(Data excerpts)

-.-.-

(** The instance reconciler on a cluster that holds the instance and its
    interface, refuses none of its dispatcher bindings and does not refuse
    the update: the pass returns nil, the instance the cluster holds
    afterwards is the one the pass left, [Running] and labelled with its own
    name, and every dispatcher binding is held by the cluster. *)
Theorem instance_converges_on_cluster req u n i p u' tr :
  fst (clusterGetTwinInstance (fst req, snd req) u) = inl n →
  fst (clusterGetTwinInterface (Namespace (tn_meta n), tn_Interface n) u) = inl i →
  (∀ b, b ∈ GetMQQTDispatcherBindings n → createDenied u RabbitBinding b = None) →
  updateDenied u (fst req, snd req) = None →
  TwinInstanceReconciler_Reconcile req (u, []) = (p, (u', tr)) →
  returned p = None
  ∧ accumulated p = []
  ∧ fst (clusterGetTwinInstance (fst req, snd req) u') = inl (object p)
  ∧ tn_Status (object p) = TwinInstancePhaseRunning
  ∧ Labels (tn_meta (object p)) = {[ "ktwin/twin-interface" := snd req ]}
  ∧ ∀ b, b ∈ GetMQQTDispatcherBindings n → present RabbitBinding b u'.
Proof.
  intros Hn Hi Hcreate Hupdate.
  assert (List.find (isTwinInstance (fst req, snd req)) (twinInstances u) = Some n) as Hn'.
  { unfold clusterGetTwinInstance in Hn.
    destruct (List.find (isTwinInstance _) _); simpl in Hn; congruence. }
  assert (List.find (isTwinInterface (Namespace (tn_meta n), tn_Interface n))
            (twinInterfaces u) = Some i) as Hi'.
  { unfold clusterGetTwinInterface in Hi.
    destruct (List.find (isTwinInterface _) _); simpl in Hi; congruence. }
  pose proof (find_isTwinInstance_key _ _ _ Hn') as Hkey.
  rewrite (TwinInstanceReconciler_Reconcile_found _ _ _ _ Hn' Hi').
  match goal with
  | |- createUpdateTwinInstance _ _ (u, ?t) = _ → _ =>
      destruct (createBindings (GetMQQTDispatcherBindings n) [] (u, t))
        as [errs [um tr1]] eqn:Hloop
  end.
  rewrite (createUpdateTwinInstance_from_loop _ _ _ _ _ _ _ Hloop).
  apply createBindings_grows in Hloop as (rest & -> & _ & -> & Hsettled).
  rewrite (deniedErrors_nil _ _ Hcreate). cbn [app].
  set (n' := tn_set_Labels _ _).
  assert (keyOf (tn_meta n') = (fst req, snd req)) as Hkey' by (by rewrite <- Hkey).
  unfold clusterUpdateTwinInstance.
  cbn [updateDenied twinInstances setObjects]. rewrite Hkey', Hupdate.
  rewrite (find_existsb _ _ _ Hn'). intros [= <- <- <-].
  cbn [returned accumulated object].
  split; [reflexivity|]. split; [reflexivity|]. split.
  { unfold clusterGetTwinInstance. cbn [twinInstances setTwinInstances].
    rewrite <- Hkey' in Hn' |- *. by rewrite (find_replace_instance _ _ _ Hn'). }
  split; [reflexivity|]. split.
  { subst n'. simpl. f_equal. by injection Hkey. }
  intros b Hb.
  apply (settled_present (setTwinInstances (setObjects u (objects u ++ rest)) _)).
  - cbn [createDenied objects setTwinInstances setObjects].
    rewrite Forall_forall in Hsettled. by apply Hsettled.
  - cbn [createDenied setTwinInstances setObjects]. by apply Hcreate.
Qed.

(** The instance reconciler run twice in a row on the cluster, with a
    generator that reads the declaration of the instance only: the second run
    gives the pass of the first and leaves the cluster as the first left
    it. *)
Theorem instance_reconcile_twice_is_idempotent req u p1 u1 tr1 p2 u2 tr2 :
  readInstanceDeclarationOnly TE →
  TwinInstanceReconciler_Reconcile req (u, []) = (p1, (u1, tr1)) →
  TwinInstanceReconciler_Reconcile req (u1, []) = (p2, (u2, tr2)) →
  p2 = p1 ∧ u2 = u1.
Proof.
  intros Hgen.
  destruct (List.find (isTwinInstance (fst req, snd req)) (twinInstances u))
    as [n|] eqn:Hn.
  2:{ unfold TwinInstanceReconciler_Reconcile, bind, Get_TwinInstance.
      cbn [clientGetTwinInstance clusterClient].
      unfold clusterGetTwinInstance at 1. rewrite Hn. cbv beta iota zeta.
      cbn [IsNotFound]. unfold ret. intros [= <- <- <-].
      unfold clusterGetTwinInstance. rewrite Hn. cbv beta iota zeta.
      cbn [IsNotFound]. by intros [= <- <-]. }
  destruct (List.find (isTwinInterface (Namespace (tn_meta n), tn_Interface n))
              (twinInterfaces u)) as [i|] eqn:Hi.
  2:{ unfold TwinInstanceReconciler_Reconcile, bind, Get_TwinInstance, Get_TwinInterface.
      cbn [clientGetTwinInstance clientGetTwinInterface clusterClient].
      unfold clusterGetTwinInstance at 1. rewrite Hn. cbv beta iota zeta.
      unfold clusterGetTwinInterface at 1. rewrite Hi. cbv beta iota zeta.
      unfold ret. intros [= <- <- <-].
      unfold clusterGetTwinInstance. rewrite Hn. cbv beta iota zeta.
      unfold clusterGetTwinInterface. rewrite Hi. cbv beta iota zeta.
      by intros [= <- <-]. }
  pose proof (find_isTwinInstance_key _ _ _ Hn) as Hkey.
  rewrite (TwinInstanceReconciler_Reconcile_found _ _ _ _ Hn Hi).
  match goal with
  | |- createUpdateTwinInstance _ _ (u, ?t) = _ → _ =>
      destruct (createBindings (GetMQQTDispatcherBindings n) [] (u, t))
        as [errs [um tr']] eqn:Hloop
  end.
  rewrite (createUpdateTwinInstance_from_loop _ _ _ _ _ _ _ Hloop).
  apply createBindings_grows in Hloop as (rest & -> & _ & Herrs & Hsettled).
  cbn [app] in Herrs.
  set (um := setObjects u (objects u ++ rest)) in *.
  assert (∀ v m,
    twinInterfaces v = twinInterfaces u → objects v = objects um →
    createDenied v = createDenied u →
    List.find (isTwinInstance (fst req, snd req)) (twinInstances v) = Some m →
    Namespace (tn_meta m) = Namespace (tn_meta n) → Name (tn_meta m) = Name (tn_meta n) →
    tn_Interface m = tn_Interface n →
    ∃ t,
      TwinInstanceReconciler_Reconcile req (v, [])
      = match errs with
        | first :: _ =>
            (mkPass first (tn_set_Status m TwinInstancePhaseFailed) errs, (v, t))
        | [] =>
            let m' := tn_set_Labels (tn_set_Status m TwinInstancePhaseRunning)
                        {[ "ktwin/twin-interface" := Name (tn_meta m) ]} in
            let '(err, v') := clusterUpdateTwinInstance m' v in
            (mkPass None m' [], (v', t ++ [(CallUpdateTwinInstance m', Replied err)]))
        end) as Hagain.
  { intros v m Hvi Hvo Hvd Hm Hns Hname Hintf.
    rewrite (TwinInstanceReconciler_Reconcile_found req v m i Hm)
      by (by rewrite Hns, Hintf, Hvi).
    match goal with
    | |- ∃ _, createUpdateTwinInstance _ _ (v, ?t0) = _ =>
        destruct (createBindings_settled (GetMQQTDispatcherBindings m) [] v t0)
          as [t Hloop]
    end.
    { rewrite (Hgen m n Hname Hns Hintf), Hvd, Hvo. exact Hsettled. }
    exists t. rewrite (createUpdateTwinInstance_from_loop _ _ _ _ _ _ _ Hloop).
    cbn [app]. by rewrite (Hgen m n Hname Hns Hintf), Hvd, <- Herrs. }
  destruct errs as [|first more].
  - set (n' := tn_set_Labels _ _).
    assert (keyOf (tn_meta n') = (fst req, snd req)) as Hkey' by (by rewrite <- Hkey).
    unfold clusterUpdateTwinInstance at 1.
    cbn [updateDenied twinInstances setObjects um]. rewrite Hkey'.
    destruct (updateDenied u (fst req, snd req)) as [e|] eqn:Hupdate.
    + intros [= <- <- <-].
      destruct (Hagain um n) as [t ->]; try done.
      unfold clusterUpdateTwinInstance. fold n'. rewrite Hkey'.
      cbn [updateDenied setObjects um]. rewrite Hupdate. by intros [= <- <-].
    + rewrite (find_existsb _ _ _ Hn). intros [= <- <- <-].
      match goal with
      | |- TwinInstanceReconciler_Reconcile req (?v, []) = _ → _ =>
          destruct (Hagain v n') as [t ->]; try done
      end.
      { cbn [twinInstances setTwinInstances].
        rewrite <- Hkey' in Hn |- *. by rewrite (find_replace_instance _ _ _ Hn). }
      change (tn_set_Labels (tn_set_Status n' TwinInstancePhaseRunning)
                {[ "ktwin/twin-interface" := Name (tn_meta n') ]}) with n'.
      unfold clusterUpdateTwinInstance. rewrite Hkey'.
      cbn [updateDenied twinInstances setTwinInstances setObjects um].
      rewrite Hupdate.
      assert (List.find (isTwinInstance (keyOf (tn_meta n')))
                (List.map (fun j => if isTwinInstance (keyOf (tn_meta n')) j then n' else j)
                   (twinInstances u)) = Some n') as Hfound.
      { rewrite <- Hkey' in Hn. by rewrite (find_replace_instance _ _ _ Hn). }
      rewrite Hkey' in Hfound. rewrite (find_existsb _ _ _ Hfound).
      rewrite <- Hkey'. rewrite (replace_instance_idempotent n' (twinInstances u)).
      by intros [= <- <-].
  - intros [= <- <- <-].
    destruct (Hagain um n) as [t ->]; try done.
    by intros [= <- <-].
Qed.

End ClusterProperties.

(** ** The service of an event store *)

Lemma append_cancel_r (a b s : string) :
  String.append a s = String.append b s → a = b.
Proof.
  assert (∀ x y, String.length (String.append x y) = String.length x + String.length y)
    as Hlen by (intros x y; induction x as [|? x IHx]; simpl; [reflexivity | by rewrite IHx]).
  revert b. induction a as [|c a IH]; intros [|d b]; simpl; intros Heq.
  - reflexivity.
  - apply (f_equal String.length) in Heq. simpl in Heq. rewrite !Hlen in Heq.
    simpl in Heq. lia.
  - apply (f_equal String.length) in Heq. simpl in Heq. rewrite !Hlen in Heq.
    simpl in Heq. lia.
  - injection Heq as -> Heq. f_equal. by apply IH.
Qed.

Lemma append_not_self (a s : string) :
  s ≠ EmptyString → String.append a s ≠ a.
Proof.
  intros Hs Heq. apply Hs.
  assert (String.length s = 0) as Hz.
  { apply (f_equal String.length) in Heq.
    assert (String.length (String.append a s) = String.length a + String.length s)
      as Hlen by (clear; induction a as [|? a IHa]; simpl; [reflexivity | by rewrite IHa]).
    lia. }
  by destruct s.
Qed.

(** A selector on the label [ktwin/event-store] matches the service of an
    event store exactly when it asks for the name of that store. *)
Theorem event_store_label_selects_its_service (es : eventStore.corev0_EventStore)
    (name : string) :
  matchingLabels {[ "ktwin/event-store" := name ]}
    (eventStore.om_Labels
       (eventStore.s_ObjectMeta
          (eventStore.GetEventStoreService eventStore.NewEventStore es))) = true
  ↔ name = eventStore.om_Name (eventStore.es_ObjectMeta es).
Proof.
  unfold matchingLabels. simpl. rewrite bool_decide_eq_true, map_Forall_singleton.
  rewrite lookup_singleton_eq. split; [by intros [= ->] | by intros ->].
Qed.

(** The service generated for an event store is a function of the kind, API
    version, name, namespace and UID of the store and of nothing else: two
    stores have the same service exactly when they agree on the five. *)
Theorem event_store_service_depends_on_identity_only (a b : eventStore.corev0_EventStore) :
  eventStore.GetEventStoreService eventStore.NewEventStore a
  = eventStore.GetEventStoreService eventStore.NewEventStore b
  ↔ eventStore.tm_Kind (eventStore.es_TypeMeta a)
    = eventStore.tm_Kind (eventStore.es_TypeMeta b)
    ∧ eventStore.tm_APIVersion (eventStore.es_TypeMeta a)
      = eventStore.tm_APIVersion (eventStore.es_TypeMeta b)
    ∧ eventStore.om_Name (eventStore.es_ObjectMeta a)
      = eventStore.om_Name (eventStore.es_ObjectMeta b)
    ∧ eventStore.om_Namespace (eventStore.es_ObjectMeta a)
      = eventStore.om_Namespace (eventStore.es_ObjectMeta b)
    ∧ eventStore.om_UID (eventStore.es_ObjectMeta a)
      = eventStore.om_UID (eventStore.es_ObjectMeta b).
Proof.
  simpl. unfold eventStore.eventStore_GetEventStoreService. split.
  - intros Heq. injection Heq as Hname Hns _ Hv Hk Hn Hu _. by repeat split.
  - intros (-> & -> & -> & -> & ->). reflexivity.
Qed.
(** [selected_meshes]: the selected shapes of type mesh or nurbsSurface. *)
Definition meshes_of (s : scene H) : list string :=
  filter (fun node => is_mesh_type (node_type H s node)) (ls_selected_shapes H s).

Definition extents (e : extrema) : float * float * float :=
  (x_max e - x_min e, y_max e - y_min e, z_max e - z_min e)%float.

(** [width, height, depth] of the meshes, read in scene [s]. *)
Definition bounding_box_of (s : scene H) (meshes : list string)
  : float * float * float :=
  extents (fold_left extrema_step (map (world_bbox H s) meshes) extrema_init).

Definition width_of (s : scene H) : float :=
  fst (fst (bounding_box_of s (meshes_of s))).
Definition height_of (s : scene H) : float :=
  snd (fst (bounding_box_of s (meshes_of s))).
Definition depth_of (s : scene H) : float :=
  snd (bounding_box_of s (meshes_of s)).

(** Both guards let the call through: a mesh is selected, and the user
    confirms when more than ten copies are asked for. *)
Definition guards_pass (num_copies : Z) (s : scene H) : Prop :=
  meshes_of s <> [] /\ (10 < num_copies -> question_reply H s = Yes).

(** The queries that read and filter the selection. *)
Definition selection_queries (s : scene H) : list event :=
  Asked LsSelection :: Asked LsSelectedShapes ::
  map (fun node => Asked (NodeType node)) (ls_selected_shapes H s).

Definition bbox_queries (meshes : list string) : list event :=
  map (fun mesh => Asked (ExactWorldBoundingBox mesh)) meshes.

-.-.-

## Your task
Retype the records above, but only those lines that fall between the line containing "destruct (List.find (isTwinInterface (Namespace" and the line containing "first :: _ =>", with both of those lines included, exactly as written.

## Response
  destruct (List.find (isTwinInterface (Namespace (tn_meta n), tn_Interface n))
              (twinInterfaces u)) as [i|] eqn:Hi.
  2:{ unfold TwinInstanceReconciler_Reconcile, bind, Get_TwinInstance, Get_TwinInterface.
      cbn [clientGetTwinInstance clientGetTwinInterface clusterClient].
      unfold clusterGetTwinInstance at 1. rewrite Hn. cbv beta iota zeta.
      unfold clusterGetTwinInterface at 1. rewrite Hi. cbv beta iota zeta.
      unfold ret. intros [= <- <- <-].
      unfold clusterGetTwinInstance. rewrite Hn. cbv beta iota zeta.
      unfold clusterGetTwinInterface. rewrite Hi. cbv beta iota zeta.
      by intros [= <- <-]. }
  pose proof (find_isTwinInstance_key _ _ _ Hn) as Hkey.
  rewrite (TwinInstanceReconciler_Reconcile_found _ _ _ _ Hn Hi).
  match goal with
  | |- createUpdateTwinInstance _ _ (u, ?t) = _ → _ =>
      destruct (createBindings (GetMQQTDispatcherBindings n) [] (u, t))
        as [errs [um tr']] eqn:Hloop
  end.
  rewrite (createUpdateTwinInstance_from_loop _ _ _ _ _ _ _ Hloop).
  apply createBindings_grows in Hloop as (rest & -> & _ & Herrs & Hsettled).
  cbn [app] in Herrs.
  set (um := setObjects u (objects u ++ rest)) in *.
  assert (∀ v m,
    twinInterfaces v = twinInterfaces u → objects v = objects um →
    createDenied v = createDenied u →
    List.find (isTwinInstance (fst req, snd req)) (twinInstances v) = Some m →
    Namespace (tn_meta m) = Namespace (tn_meta n) → Name (tn_meta m) = Name (tn_meta n) →
    tn_Interface m = tn_Interface n →
    ∃ t,
      TwinInstanceReconciler_Reconcile req (v, [])
      = match errs with
        | first :: _ =>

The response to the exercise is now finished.